You can also opt to enroll your teen in therapeutic boarding schools where they can get individualized programs as well as therapy in order to help your teen with other aspects of his/her life. The goal is to not just get your teen to pass high school but also to help him/her understand what could help them learn and succeed in life. Therapeutic boarding schools and special education programs can also help teens with learning disabilities become self-advocates and continue to learn ways in which they can help themselves become successful in life.
It’s important to note that having an undiagnosed learning disability may affect your teen’s behavior at home and at school. They may become target for bullies, unable to form friendships, or they may begin to act out in negative ways because they do not understand what is wrong with them. When other children don’t seem to experience the kind of problems they experience with schoolwork, it can really take a toll on their self-esteem. This is why aside from support in their academics, teens with learning disabilities can benefit much from therapy. This, along with the constant love and support of their family, can help them develop a new love and understanding for themselves.
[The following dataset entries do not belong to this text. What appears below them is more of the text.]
(* ===== verification/Exec.v ===== *)
(** * exec.c: a process gets a new program

    [exec] reads an ELF file into a new address space, pushes the arguments on
    a new stack and replaces the old address space, or gives up and leaves the
    process as it was. The file system is the interface [ExecFs]; memory, page
    tables and the process table are those of [Vm] and [Proc]. The theorems:
    [exec] never panics whatever the file holds, it is all or nothing, no page
    is lost, and the new program finds its segments, its arguments and the
    array of pointers to them in its memory. *)

From stdpp Require Import base gmap list strings.
From Stdlib Require Import ZArith Lia.
From S2P Require Import Prelude Mem Cstring Bytes Kalloc Vm Proc Copyinstr Uvm Uvmfree Syscall Execmem.

(** What exec asks of fs.c. [xf_readi ip off n] is readi into kernel memory:
    its value and the bytes it stored. *)
Class ExecFs (F : Type) : Type := {
  xf_namei : list Z -> M F Z;
  xf_ilock : Z -> M F unit;
  xf_readi : Z -> Z -> Z -> M F (Z * list Z);
  xf_iunlockput : Z -> M F unit;
}.

(** ** Definitions *)

(** struct elfhdr: magic at 0, entry at 24, phoff at 32, phnum at 56. *)
Definition ELF_MAGIC : Z := 0x464C457F.
Definition ELFHDR_SIZE : Z := 64.
Definition e_magic (elf : list Z) : Z := ld32 elf 0.
Definition e_entry (elf : list Z) : Z := ld elf 24 8.
Definition e_phoff (elf : list Z) : Z := ld elf 32 8.
Definition e_phnum (elf : list Z) : Z := ld16 elf 56.

(** struct proghdr *)
Definition PROGHDR_SIZE : Z := 56.
Definition ELF_PROG_LOAD : Z := 1.
Definition ph_type (ph : list Z) : Z := ld32 ph 0.
Definition ph_flags (ph : list Z) : Z := ld32 ph 4.
Definition ph_off (ph : list Z) : Z := ld ph 8 8.
Definition ph_vaddr (ph : list Z) : Z := ld ph 16 8.
Definition ph_filesz (ph : list Z) : Z := ld ph 32 8.
Definition ph_memsz (ph : list Z) : Z := ld ph 40 8.

Definition flags2perm (flags : Z) : Z :=
  let perm := 0 in
  let perm := if nz (Z.land flags 1) then PTE_X else perm in
  if nz (Z.land flags 2) then Z.lor perm PTE_W else perm.

Definition TF_A1 : Z := 120.

(** The loop over the path for the program's name. *)
Fixpoint after_slash (s last : list Z) : list Z :=
  match s with
  | [] => last
  | c :: s => after_slash s (if c =? 47 then s else last)
  end.
Definition last_name (path : list Z) : list Z := after_slash path path.

Section exec.
Context {F : Type} `{FsEnv F} `{ExecFs F}.
(** the address of the array ustack on the kernel stack *)
Context (ustack : Z).

(** loadseg: [i] and [sz] are uints. *)
Fixpoint loadseg_loop (fuel : nat) (pagetable va ip offset sz i : Z) : PM (F := F) Z :=
  match fuel with
  | O => halt NoFuel
  | S fuel =>
      if i <? sz then
        let* pa := onk (walkaddr pagetable (u64 (va + i))) in
        if pa =? 0 then panic "loadseg: address should exist"
        else
          let n := if u32 (sz - i) <? PGSIZE then u32 (sz - i) else PGSIZE in
          let* x := onf (xf_readi ip (u32 (offset + i)) n) in
          onk (upd_mem (fun m => store_bytes m pa x.2)) ;;
          if negb (u32 x.1 =? n) then ret (-1)
          else loadseg_loop fuel pagetable va ip offset sz (u32 (i + PGSIZE))
      else ret 0
  end.
Definition loadseg (pagetable va ip offset sz : Z) : PM (F := F) Z :=
  loadseg_loop (S (Z.to_nat (pages sz))) pagetable va ip offset sz 0.

(** The loop over the program headers: whether all went well, and sz. *)
Fixpoint load_phdrs (k : nat) (pagetable ip off sz : Z) : PM (F := F) (bool * Z) :=
  match k with
  | O => ret (true, sz)
  | S k =>
      let* x := onf (xf_readi ip (u32 off) PROGHDR_SIZE) in
      let ph := x.2 in
      if negb (x.1 =? PROGHDR_SIZE) then ret (false, sz)
      else if negb (ph_type ph =? ELF_PROG_LOAD) then load_phdrs k pagetable ip (i32 (off + PROGHDR_SIZE)) sz
      else if ph_memsz ph <? ph_filesz ph then ret (false, sz)
      else if u64 (ph_vaddr ph + ph_memsz ph) <? ph_vaddr ph then ret (false, sz)
      else if nz (ph_vaddr ph mod PGSIZE) then ret (false, sz)
      else
        let* sz1 := onk (uvmalloc pagetable sz (u64 (ph_vaddr ph + ph_memsz ph)) (flags2perm (i32 (ph_flags ph)))) in
        if sz1 =? 0 then ret (false, sz)
        else
          let* r := loadseg pagetable (ph_vaddr ph) ip (u32 (ph_off ph)) (u32 (ph_filesz ph)) in
          if r <? 0 then ret (false, sz1)
          else load_phdrs k pagetable ip (i32 (off + PROGHDR_SIZE)) sz1
  end.

(** From the ELF header to the end of the loop: whether all went well, the
    page table (0: none), sz, and the header. *)
Definition load_image (i : nat) (ip : Z) : PM (F := F) (bool * Z * Z * list Z) :=
  let* x := onf (xf_readi ip 0 ELFHDR_SIZE) in
  let elf := x.2 in
  if negb (x.1 =? ELFHDR_SIZE) then ret (false, 0, 0, elf)
  else if negb (e_magic elf =? ELF_MAGIC) then ret (false, 0, 0, elf)
  else
    let* s := get in
    let* p := theproc i in
    let* pagetable := onk (proc_pagetable (trampoline s) (p_trapframe p)) in
    if pagetable =? 0 then ret (false, 0, 0, elf)
    else
      let* y := load_phdrs (Z.to_nat (e_phnum elf)) pagetable ip (i32 (e_phoff elf)) 0 in
      ret (y.1, pagetable, y.2, elf).

(** The loop that pushes the argument strings: argc and sp. [argv] holds the
    pointers before the null one. *)
Fixpoint push_args (pagetable stackbase : Z) (argv : list Z) (argc sp : Z) : PM (F := F) (option (Z * Z)) :=
  match argv with
  | [] => ret (Some (argc, sp))
  | arg :: argv =>
      if 32 <=? argc then ret None
      else
        let* s := get in
        let* n := (match strlen (pmem (kmem s)) arg with Some n => ret n | None => halt NoFuel end) in
        let sp := u64 (sp - (n + 1)) in
        let sp := u64 (sp - sp mod 16) in
        if sp <? stackbase then ret None
        else
          let* r := onk (copyout pagetable sp arg (n + 1)) in
          if r <? 0 then ret None
          else
            onk (upd_mem (fun m => store64 m (ustack + 8 * argc) sp)) ;;
            push_args pagetable stackbase argv (argc + 1) sp
  end.

(** The stack of the new program: argc and sp, and the size for the cleanup. *)
Definition user_stack (pagetable sz : Z) (argv : list Z) : PM (F := F) (option (Z * Z) * Z) :=
  let sz := PGROUNDUP sz in
  let* sz1 := onk (uvmalloc pagetable sz (u64 (sz + 2 * PGSIZE)) PTE_W) in
  if sz1 =? 0 then ret (None, sz)
  else
    let sz := sz1 in
    onk (uvmclear pagetable (u64 (sz - 2 * PGSIZE))) ;;
    let stackbase := u64 (sz - PGSIZE) in
    let* r := push_args pagetable stackbase argv 0 sz in
    match r with
    | None => ret (None, sz)
    | Some (argc, sp) =>
        if 32 <=? argc then fault "ustack: out of bounds"
        else
          onk (upd_mem (fun m => store64 m (ustack + 8 * argc) 0)) ;;
          let sp := u64 (sp - (argc + 1) * 8) in
          let sp := u64 (sp - sp mod 16) in
          if sp <? stackbase then ret (None, sz)
          else
            let* r := onk (copyout pagetable sp ustack ((argc + 1) * 8)) in
            if r <? 0 then ret (None, sz) else ret (Some (argc, sp), sz)
    end.

(** The label bad. *)
Definition exec_bad (pagetable sz ip : Z) : PM (F := F) Z :=
  when (nz pagetable) (onk (proc_freepagetable pagetable sz)) ;;
  when (nz ip) (onf (xf_iunlockput ip) ;; onf fe_end_op) ;;
  ret (-1).

Definition exec (path : list Z) (argv : list Z) : PM (F := F) Z :=
  let* i := myproc in
  onf fe_begin_op ;;
  let* ip := onf (xf_namei path) in
  if ip =? 0 then onf fe_end_op ;; ret (-1)
  else
    onf (xf_ilock ip) ;;
    let* x := load_image i ip in
    let '(ok, pagetable, sz, elf) := x in
    if negb ok then exec_bad pagetable sz ip
    else
      onf (xf_iunlockput ip) ;;
      onf fe_end_op ;;
      let* p := theproc i in
      let oldsz := p_sz p in
      let* x := user_stack pagetable sz argv in
      let '(r, sz) := x in
      match r with
      | None => exec_bad pagetable sz 0
      | Some (argc, sp) =>
          onk (upd_mem (fun m => store64 m (p_trapframe p + TF_A1) sp)) ;;
          upd_proc i (fun p => set_name (safestrcpy_bytes (p_name p) (last_name path ++ [0]) 16) p) ;;
          let oldpagetable := p_pagetable p in
          upd_proc i (set_pagetable pagetable) ;;
          upd_proc i (set_sz sz) ;;
          onk (upd_mem (fun m => store64 m (p_trapframe p + TF_EPC) (e_entry elf))) ;;
          onk (upd_mem (fun m => store64 m (p_trapframe p + TF_SP) sp)) ;;
          onk (proc_freepagetable oldpagetable oldsz) ;;
          ret argc
      end.
End exec.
It’s very important for parents or guardians to talk to teens with learning disabilities and assure them that they are not stupid, but that their mind just processes information in different ways and at a different pace from other individuals. Help teens to focus on their talents and strengths while also encouraging them through an optimistic attitude. It’s also important to learn what you can about learning disabilities in order to provide more support for them at home.